Task input START

(* ===== verification/CryptoTheorems.v ===== *)
(** * What holds of the cryptographic core

    The properties of x25519.rs, crypto.rs and of key creation in key_types.rs,
    each with an instance on the reference platform. *)

From S2P Require Import Prelude Effects RustStd Proto Platform RefPlatform SecretBox ProtectedMem X25519.
From S2P Require Import Crypto KeyTypes.
Import RefInstances.

(** Inputs of the examples. *)
Definition example_secret : bytes := le_bytes 32 7.
Definition example_public : PublicKey := PublicKey_X25519 (mkX25519PublicKey (X25519_to_public example_secret)).
Definition example_private : PrivateKey := PrivateKey_from (mkSecretBox example_secret).
Definition example_sys : Sys := mkSys 3 5 8 {[4%Z]} [].

(** C17: decapsulation is RFC 9180's [Decap]: for a 32-byte private key and a
    32-byte encapsulated key it returns exactly the shared secret of the RFC, and
    every other input is refused with the documented status, whatever the state. *)
Theorem decaps_implements_rfc9180 `{PlatformLaws} (sk : X25519PrivateKey) (enc : bytes) (s : Sys) :
  let skR := SecretBox_as_slice (X25519PrivateKey_secret sk) in
  fst (decaps (PrivateKey_X25519 sk) enc s) =
    if decide (length skR = 32) then
      if decide (length enc = 32) then
        match Decap enc skR with
        | Some shared_secret => Ok (mkSecretBox shared_secret)
        | None => Err DecapsulationFailure
        end
      else Err DecapsulationFailure
    else Err InvalidArgument.
Proof. unfold decaps. rewrite clear_stack_transparent. apply outcome_decaps. Qed.

Lemma decaps_implements_rfc9180_witness :
  fst (decaps example_private (X25519_to_public (le_bytes 32 9)) example_sys) =
    match Decap (X25519_to_public (le_bytes 32 9)) example_secret with
    | Some shared_secret => Ok (mkSecretBox shared_secret)
    | None => Err DecapsulationFailure
    end ∧
  is_Some (Decap (X25519_to_public (le_bytes 32 9)) example_secret).
Proof.
  split; [exact (decaps_implements_rfc9180 (mkX25519PrivateKey (mkSecretBox example_secret))
                   (X25519_to_public (le_bytes 32 9)) example_sys)|by_compute].
Defined.

(** C18: the client's encapsulation and the module's decapsulation agree: what
    [encap] returned for a public key, the holder of its private key recovers,
    in any state, and the encapsulated key is 32 bytes. *)
Theorem encap_then_decaps `{PlatformLaws} (pk : PublicKey) (secret : bytes) (s s' : Sys)
    (shared_secret : SecretBox) (enc : bytes) :
  is_key_pair pk secret →
  fst (encap pk s) = Ok (shared_secret, enc) →
  length enc = 32 ∧ length (SecretBox_as_slice shared_secret) = 32 ∧
  fst (decaps (PrivateKey_from (mkSecretBox secret)) enc s') = Ok shared_secret.
Proof. intros Hkp Henc. destruct (encap_decaps _ _ _ _ _ Hkp Henc) as (?&?&Hd). auto. Qed.

Lemma encap_then_decaps_witness :
  ∃ shared_secret enc, fst (encap example_public example_sys) = Ok (shared_secret, enc) ∧
    fst (decaps example_private enc init_sys) = Ok shared_secret.
Proof.
  eexists _, _. split; [vm_compute; reflexivity|].
  apply (encap_then_decaps example_public example_secret example_sys init_sys).
  - split; by_compute.
  - vm_compute. reflexivity.
Defined.

(** C19: HPKE round trip: a message sealed to a public key under the module's
    suite is opened by the holder of the private key, with the same additional
    data, in any later state; the sizes are those the callers allocate. *)
Theorem hpke_round_trip `{PlatformLaws} (pk : PublicKey) (secret : bytes) (plaintext : SecretBox)
    (aad : bytes) (s s' : Sys) (enc ciphertext : bytes) :
  is_key_pair pk secret →
  fst (hpke_seal pk plaintext aad x25519_suite s) = Ok (enc, ciphertext) →
  length enc = 32 ∧ length ciphertext = length (SecretBox_as_slice plaintext) + 16 ∧
  fst (hpke_open (PrivateKey_from (mkSecretBox secret)) enc ciphertext aad x25519_suite s') = Ok plaintext.
Proof.
  intros Hkp Hs. destruct (hpke_seal_lengths _ _ _ _ _ _ Hs). split_and!; [done..|].
  by apply (hpke_seal_open pk secret plaintext aad s).
Qed.

Lemma hpke_round_trip_witness :
  ∃ enc ct, fst (hpke_seal example_public (mkSecretBox (lit "secret")) (lit "aad") x25519_suite example_sys) = Ok (enc, ct) ∧
    fst (hpke_open example_private enc ct (lit "aad") x25519_suite init_sys) = Ok (mkSecretBox (lit "secret")).
Proof.
  eexists _, _. split; [vm_compute; reflexivity|].
  apply (hpke_round_trip example_public example_secret (mkSecretBox (lit "secret")) (lit "aad") example_sys init_sys).
  - split; by_compute.
  - vm_compute. reflexivity.
Defined.

(** An algorithm suite other than X25519, HKDF-SHA256, AES-256-GCM is refused
    by sealing, opening and key creation alike, before any randomness is drawn,
    any system call is made or any secret is copied. *)
Theorem unsupported_suite_refused `{PlatformLaws} (algo : HpkeAlgorithm) (pk : PublicKey) (sk : PrivateKey)
    (plaintext : SecretBox) (enc ciphertext aad : bytes) (expiry : Z) (s : Sys) :
  algo ≠ x25519_suite →
  hpke_seal pk plaintext aad algo s = (Err UnsupportedAlgorithm, s) ∧
  hpke_open sk enc ciphertext aad algo s = (Err UnsupportedAlgorithm, s) ∧
  create_binding_key algo expiry s = (Err UnsupportedAlgorithm, s) ∧
  create_bound_kem_key algo pk expiry s =
    (Err (if (kem algo =? 1)%Z then UnsupportedAlgorithm else InvalidKey), s).
Proof.
  intros Hne. split_and!; [by apply hpke_seal_unsupported|by apply hpke_open_unsupported|
    by apply create_key_internal_unsupported|by apply create_bound_kem_key_unsupported].
Qed.

Lemma unsupported_suite_refused_witness :
  hpke_seal example_public (mkSecretBox (lit "m")) [] (mkHpkeAlgorithm 1 1 2) example_sys
    = (Err UnsupportedAlgorithm, example_sys) ∧
  create_bound_kem_key (mkHpkeAlgorithm 0 1 1) example_public 60 example_sys = (Err InvalidKey, example_sys).
Proof.
  split.
  - apply (unsupported_suite_refused (mkHpkeAlgorithm 1 1 2) example_public example_private
             (mkSecretBox (lit "m")) [] [] [] 0 example_sys). by_compute.
  - apply (unsupported_suite_refused (mkHpkeAlgorithm 0 1 1) example_public example_private
             (mkSecretBox (lit "m")) [] [] [] 60 example_sys). by_compute.
Defined.

(** C29: key creation for the supported suite either stores a fresh key pair whose
    secret is in a vault, created now and expiring exactly [expiry] later, or
    fails with [CryptoError] (the kernel refused the vault) or, when the expiry
    is past the clock's last second, with [UnsupportedAlgorithm]; on every path
    the copies of the secret that were given back are zeroed and no descriptor
    stays open. *)
Theorem create_binding_key_spec `{PlatformLaws} (expiry : Z) (s : Sys) :
  let s' := snd (create_binding_key x25519_suite expiry s) in
  (match fst (create_binding_key x25519_suite expiry s) with
   | Ok r =>
       ∃ pk, spec (meta r) = Binding x25519_suite pk ∧ is_key_pair pk (mmap (private_key r)) ∧
         created_at (meta r) = clock (clock_reads s) ∧
         delete_after (meta r) = (clock (clock_reads s) + expiry)%Z ∧
         (delete_after (meta r) / nanos_per_sec ≤ i64_max)%Z
   | Err e => e = CryptoError ∨
              e = UnsupportedAlgorithm ∧ (i64_max < (clock (clock_reads s) + expiry) / nanos_per_sec)%Z
   | Panic | Ub => False
   end) ∧
  open_fds s' = open_fds s ∧ ∃ new, released s' = new ++ released s ∧ Forall all_zero new ∧ new ≠ [].
Proof.
  split; [|apply create_key_internal_released].
  pose proof (create_key_internal_cases expiry Binding s) as Hc. unfold create_binding_key in *.
  destruct (fst _) as [r|e| |]; [|done..]. destruct Hc as (pk&?&?&?&Hcr&Hd&?). exists pk. rewrite Hcr in Hd. auto.
Qed.

Lemma create_binding_key_spec_witness :
  ∃ r, fst (create_binding_key x25519_suite 60 example_sys) = Ok r ∧
    delete_after (meta r) = (clock (clock_reads example_sys) + 60)%Z.
Proof.
  pose proof (create_binding_key_spec 60 example_sys) as [Hc _].
  assert (is_ok (fst (create_binding_key x25519_suite 60 example_sys)) = true) as Hok by (vm_compute; reflexivity).
  destruct (fst (create_binding_key x25519_suite 60 example_sys)) as [r|e| |]; [|discriminate..].
  exists r. split; [done|]. by destruct Hc as (pk&_&_&_&Hd&_).
Defined.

Task input END

Assignment:
Return exactly, and only, the lines from the start of the listing through the line with "(** Inputs of the examples. *)".

Response to this task:
(* ===== verification/CryptoTheorems.v ===== *)
(** * What holds of the cryptographic core

    The properties of x25519.rs, crypto.rs and of key creation in key_types.rs,
    each with an instance on the reference platform. *)

From S2P Require Import Prelude Effects RustStd Proto Platform RefPlatform SecretBox ProtectedMem X25519.
From S2P Require Import Crypto KeyTypes.
Import RefInstances.

(** Inputs of the examples. *)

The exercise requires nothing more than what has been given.